Off to school
While you, Gobal Village students, are basking somewhere in the sun, or getting drenched elsewhere in the rain, your Global Village teachers are packing their laptops and getting ready for ‘teacher boot camps’ in Britain. Like warriors do. All in preparation for the challenges of the 2007/08 and beyond. Four of us go to various teacher training courses within the next few months. Chronologically:
- albs_t goes to ‘Creative methodology for the classroom’ at Pilgrims, Canterbury, Kent, 5-18 August
- justyna_t goes to the same course at Pilgrims, between 19 and 30 August
- michał_t heads for ‘Speaking activities that work’ at Horizon Language Training, Totnes, Devon, 15-26 October
- basia_t embarks on ‘Drama techniques in the English language classroom’ at International Projects Centre, Exeter, Devon, 13-25 January 2008.
All courses have been made available through Socrates Programme and its component called Grundtvig, implementing the concept of lifelong learning.
Lisbon, round midnight, by the sea
You have nothing to lose.

seven minutes of summer bliss (.mp3, approx. 7MB)
Roman holiday continues
basia_t lost in Rome: ‘Everything has to be big there.’
Kraków revisited
In the age of commerce taking over our lives the book has become a commodity, not any different from meat or a toilet roll. No wonder then that books are designed, promoted, sold, and bought in the way basic commodities are handled these days. Thousands of titles get dumped in heaps in megastores where customers are given those tacky supermarket baskets to shop with. Intimidated and disorientated by the space and sheer mass of printed paper on display, you are likely to forget what book you are after. The staff, equally lost or untrained, is never very helpful either.
Within a 10-minute walk from Kraków branch of
empikmegastore(pełnakulturaczydogłębnazgroza?)
we found a bookshop which is a true escape from the world the megastore offers. A marvel. Off the beaten track, but still in the centre. Well-hidden, but easily accessible for the curious who don’t follow the crowd in the Square. If you are into English, a good read, independent media, wooden floors, real music and radio (not muzak), peace and quiet, coffee and home-made cakes, you’ll feel at home in an instant. The place defies an easy description and we won’t attempt at any, which is part of the surprise when you are there one day.
Four souls lost in Smokovec
Indeed, this may easily happen to an unsuspecting casual hiker even while coming down a mountain. That’s why most innocent forms of socializing, chatting or a playful conversation, on a trail may lead straight to a trap. Mountains demand absolute concentration and abandonment of many comfortable lowland habits and social conventions. Screaming with joy seems so out of place here, farting, for that matter, so natural…

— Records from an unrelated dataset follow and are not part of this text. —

(* ===== verification/CmdPeople.v ===== *)
(** internal/hub/cmd_people.go: the commands about yourself. *)
From S2P Require Import Prelude Text Db StorePeople StoreRooms StoreMessages StoreGroup Names HubCore Clock Ranks.
From S2P Require Import People Rooms Post Commands.
Local Open Scope Z_scope.

Definition ParseLXMFMode `{Unicode} (s : string) : option LXMFMode :=
  let s := to_lower (trim_space s) in
  if bool_decide (s = "on") then Some LXMFOn
  else if bool_decide (s = "off") then Some LXMFOff
  else if bool_decide (s = "auto") then Some LXMFAuto
  else None.
Definition isOnOff (s : string) : bool := equal_fold s "on" || equal_fold s "off".
Definition on_off (b : bool) : string := if b then "on" else "off".

Section cmd_people.
Context {E : Env} {c : Cmd}.

Definition groupAddress : string :=
  if negb (bool_decide (GroupAddress cfg = "")) then GroupAddress cfg
  else cat ["the "; HubName cfg; " group"].
Definition lxmfJoinHowTo : C unit :=
  say (cat ["To get the chat by LXMF, send /join to "; groupAddress;
    " from your LXMF app (Sideband, MeshChatX, Columba). Joining needs your LXMF address, which the hub only learns from a message."]).

(** Over LXMF: join the group, optionally picking a name. *)
Definition join_lxmf (name : string) : C unit :=
  r <- catch_user (hub (joinGroup (cr_Identity c_req) name)) ;;
  match r with
  | inl text => failc text
  | inr (p, note) =>
    let was := p_Member c_me in
    (if was then say (cat ["You're already in the group, as "; p_Name p; "."])
     else
       say (cat ["Welcome to "; HubName cfg; ", "; p_Name p; ". Everyone in #"; GroupRoom cfg;
                 " on RRC and on the chat page sees what you send here."]) ;;;
       say "You'll get every message, your own from RRC and the page included. /lxmf auto pauses it while you're on RRC; /lxmf mine off stops your own.") ;;;
    (if negb (bool_decide (note = "")) then say note
     else if negb (p_Claimed p) then say "Pick a name with /nick YourName so people know who you are."
     else ret tt) ;;;
    (if negb was then say "/help lists the commands." else ret tt)
  end.

Definition cmdJoin : C unit :=
  t <- takeTarget true ;;
  match t with
  | None => ret tt
  | Some t =>
    args <- get_args ;;
    let group := GroupRoom cfg in
    match cr_Via c_req with
    | ViaRRC =>
      if t_lxmf t then lxmfJoinHowTo else
      let room := match args with
                  | [a] => if t_given t then t_room t else a
                  | _ => t_room t
                  end in
      say (cat ["Join rooms from your RRC app: in MeshChatX, type "; trim_prefix room "#";
                " in the room name box under the hub; in NomadNet, send /join "; trim_prefix room "#"; "."])
    | ViaPage =>
      if t_lxmf t || negb (t_given t) then lxmfJoinHowTo
      else if bool_decide (t_room t = group) then
        say (cat ["You're reading #"; group; " here already; post with Say."])
      else say (cat ["The chat page carries #"; group; " only. Other rooms are joined over RRC."])
    | _ =>
      if t_given t && negb (t_lxmf t) && negb (bool_decide (t_room t = group)) then
        failc (cat ["The LXMF group carries #"; group; " only. Other rooms are joined over RRC."])
      else match args with
      | [] => join_lxmf ""
      | [name] => join_lxmf name
      | _ => failc "A name can't contain spaces."
      end
    end
  end.

Definition set_part_room (room : string) : C unit :=
  mod_reply (fun r => mkReply (Lines r) (Reply_Error r) (Whole r) (Reply_History r) (HistoryNote r) room).
Definition cmdLeave : C unit :=
  t <- takeTarget false ;;
  match t with
  | None => ret tt
  | Some t =>
    args <- get_args ;;
    let group := GroupRoom cfg in
    if negb (bool_decide (args = [])) then usage else
    if bool_decide (cr_Via c_req = ViaRRC) && negb (t_lxmf t) then
      present <- hub (rrcPresent (t_room t) (cr_Identity c_req)) ;;
      if negb present then failc (cat ["You're not in #"; t_room t; "."]) else
      set_part_room (t_room t) ;;;
      say (cat ["You've left #"; t_room t; "."])
    else if t_given t && negb (t_lxmf t) && negb (bool_decide (t_room t = group)) then
      failc (cat ["The LXMF group carries #"; group; " only. Leave other rooms from your RRC app."])
    else
      left_ <- hub (leaveGroup (cr_Identity c_req)) ;;
      if negb left_ then failc "You're not in the LXMF group." else
      say (cat ["You've left the LXMF group; nothing more comes to you by LXMF. Your name stays yours (/forget frees it). To come back, send /join to ";
                groupAddress; " from your LXMF app."])
  end.

Definition cmdForget : C unit :=
  args <- get_args ;;
  if negb (bool_decide (args = [])) then usage else
  if negb (p_Claimed c_me) && negb (p_Member c_me) then
    say "You have no name and aren't in the group, so there's nothing to forget."
  else
    after <- hub (forget (cr_Identity c_req)) ;;
    let parts :=
      (if p_Claimed c_me then [cat [p_Name c_me; " is free again and you are shown as "; p_Name after]] else []) ++
      (if p_Member c_me then ["you have left the LXMF group"] else []) in
    say (cat ["Done: "; strings_Join ", and " parts; "."]).

Definition cmdNick : C unit :=
  args <- get_args ;;
  match args with
  | [] => usage
  | [want] =>
    r <- catch_user (hub (claimName (cr_Identity c_req) want)) ;;
    match r with
    | inl text => failc text
    | inr after =>
      if p_Claimed c_me && negb (bool_decide (p_Name c_me = p_Name after)) then
        say (cat ["You are now "; p_Name after; ". "; p_Name c_me; " is free for anyone."])
      else say (cat ["You are now "; p_Name after; ". The name is yours on RRC, the LXMF group and the page until you /forget it."])
    end
  | _ => failc "A name can't contain spaces."
  end.

Definition cmdMe : C unit :=
  args <- get_args ;;
  match args with
  | [] => usage
  | _ =>
    r <- catch_user (hub (post (mkPostRequest (cr_Via c_req) (cr_Identity c_req) here true (strings_Join " " args) None 0 None))) ;;
    match r with
    | inl text => failc (cat ["Not sent: "; text])
    | inr _ => ret tt
    end
  end.

Definition describeMode (p : Person) : C string :=
  match p_LXMFMode p with
  | LXMFOff => ret "off"
  | LXMFAuto =>
    on <- hub (personOnRRC (p_Identity p) (GroupRoom cfg) None) ;;
    ret (if (on : bool) then "auto, paused while you're on RRC" else "auto, on")
  | LXMFOn => ret "on"
  end.

Definition rrc_in (rooms : list string) : string := "RRC in #" +:+ strings_Join ", #" rooms.
Definition cmdWhoami : C unit :=
  let name := if p_Claimed c_me
              then cat [p_Name c_me; " (yours since "; fmt_day_month_year (london_seconds (p_ClaimedAt c_me)); ")"]
              else p_Name c_me +:+ " (no name claimed yet: /nick YourName)" in
  say (cat ["You are "; name; "."]) ;;;
  say (cat ["Identity "; hex_encode (p_Identity c_me); "."]) ;;;
  rooms <- hub (roomsOf (p_Identity c_me)) ;;
  let where_ := (if bool_decide (rooms = []) then [] else [rrc_in rooms]) ++
                (if p_Member c_me then ["the LXMF group"] else []) in
  (if bool_decide (where_ = []) then say "You're not in any room or the group right now."
   else say (cat ["Here via "; strings_Join " and " where_; "."])) ;;;
  (if p_Member c_me then
     mode <- describeMode c_me ;;
     say (cat ["LXMF delivery: "; mode; "; your own messages: "; on_off (p_LXMFMine c_me); "."])
   else ret tt) ;;;
  (if Linked c_me then
     say (cat [p_Name c_me; " shares your name with ";
               plural (Z.of_nat (length (p_Identities c_me)) - 1) "other app"; " (/devices)."])
   else ret tt) ;;;
  (if rank_lt RankMember (p_Rank c_me) then say (cat ["You are "; article (p_Rank c_me); " of this hub."]) else ret tt).

Definition notMemberYet (member : bool) : C unit :=
  if member then ret tt else
  say "Saved, but you're not in the LXMF group. Joining it turns delivery on, your own messages included; change it again after you /join if you like.".

Definition lxmf_mine (on : bool) : C unit :=
  hub (tx (tx_SetLXMFMine (cr_Identity c_req) on)) ;;;
  (if on then
     say "Your own messages from RRC and the chat page will now come to you by LXMF too, so your LXMF conversation shows everything you say. (Ones you send from your LXMF app aren't repeated; it already shows them.)"
   else say "Your own messages from RRC and the chat page won't be sent to you by LXMF any more.") ;;;
  notMemberYet (p_Member c_me).
Definition lxmf_mode (mode : LXMFMode) : C unit :=
  after <- hub (setLXMFMode (cr_Identity c_req) mode) ;;
  (match mode with
   | LXMFOff => say "LXMF delivery is off. You stay in the group; /lxmf on starts it again."
   | LXMFAuto =>
     d <- describeMode after ;;
     say (cat ["LXMF delivery is "; d; ": it pauses while you're in #"; GroupRoom cfg; " over RRC."])
   | LXMFOn => say "LXMF delivery is on."
   end) ;;;
  notMemberYet (p_Member after).
Definition cmdLXMF : C unit :=
  args <- get_args ;;
  match args with
  | [] =>
    d <- describeMode c_me ;;
    say (cat ["LXMF delivery is "; d; ", and your own messages from RRC and the page: "; on_off (p_LXMFMine c_me);
              ". Change it with /lxmf on, /lxmf off, /lxmf auto, or /lxmf mine on|off."])
  | [a] =>
    match ParseLXMFMode a with
    | Some mode => lxmf_mode mode
    | None => usage
    end
  | [a; b] =>
    if equal_fold a "mine" then
      (if isOnOff b then lxmf_mine (equal_fold b "on") else usage)
    else usage
  | _ => usage
  end.
End cmd_people.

The southern slopes of High Tatra range possess the power to silnce all but most gregarious people. A short, mere 2 hour, hike along Magistrala is a rewarding experience. One after another, the massifs of Lomnica, Prostredni Hrot and Slavkovski come to the fore, dark and awesome against impossibly blue sky. Crisp October air, dense with concentrated scents of a short mountain summer, evenly diffuses light over the walls and pillars of bare rock so that from a distance they take on some soft texture of umber velvet. Look the other way, and you’ll see sloping expanses of dark alpine green, washed with blots of fiery atumn yellow and red; and down below, melting in the haze, tiny roofs of Smokovec scattered over now barren woodland, a painful reminder of ‘vichrica’ in November 2004.
Later in the evening, a good dose of aquatic pleasures in the basement of nostalgic, off-season Grand.
GV lost in Kraków
At long last, we happily grabbed the opportunity to get away from the strains of placement tests and group forming. We deserved this break for a variety of reasons, one of them being our 10th anniversary, another one the celebration of … (those in the know, please finish this sentence).
The spell of glorious autumnal weather only adds to the attraction of the place. Within more than a decade, Kraków has become yet another showcase of Europe, putting on a heavy layer of cosmopolitan make-up over its weathered face. Yet, it’s still Kraków we learned about at school, visited on school trips and read about. A city thriving on its past and reminding us with dignity of the fact that there is more to Poland than this ongoing ridiculous and shameful tug-of-war political rivalry a few hundred kilometres down the same river Kraków is on.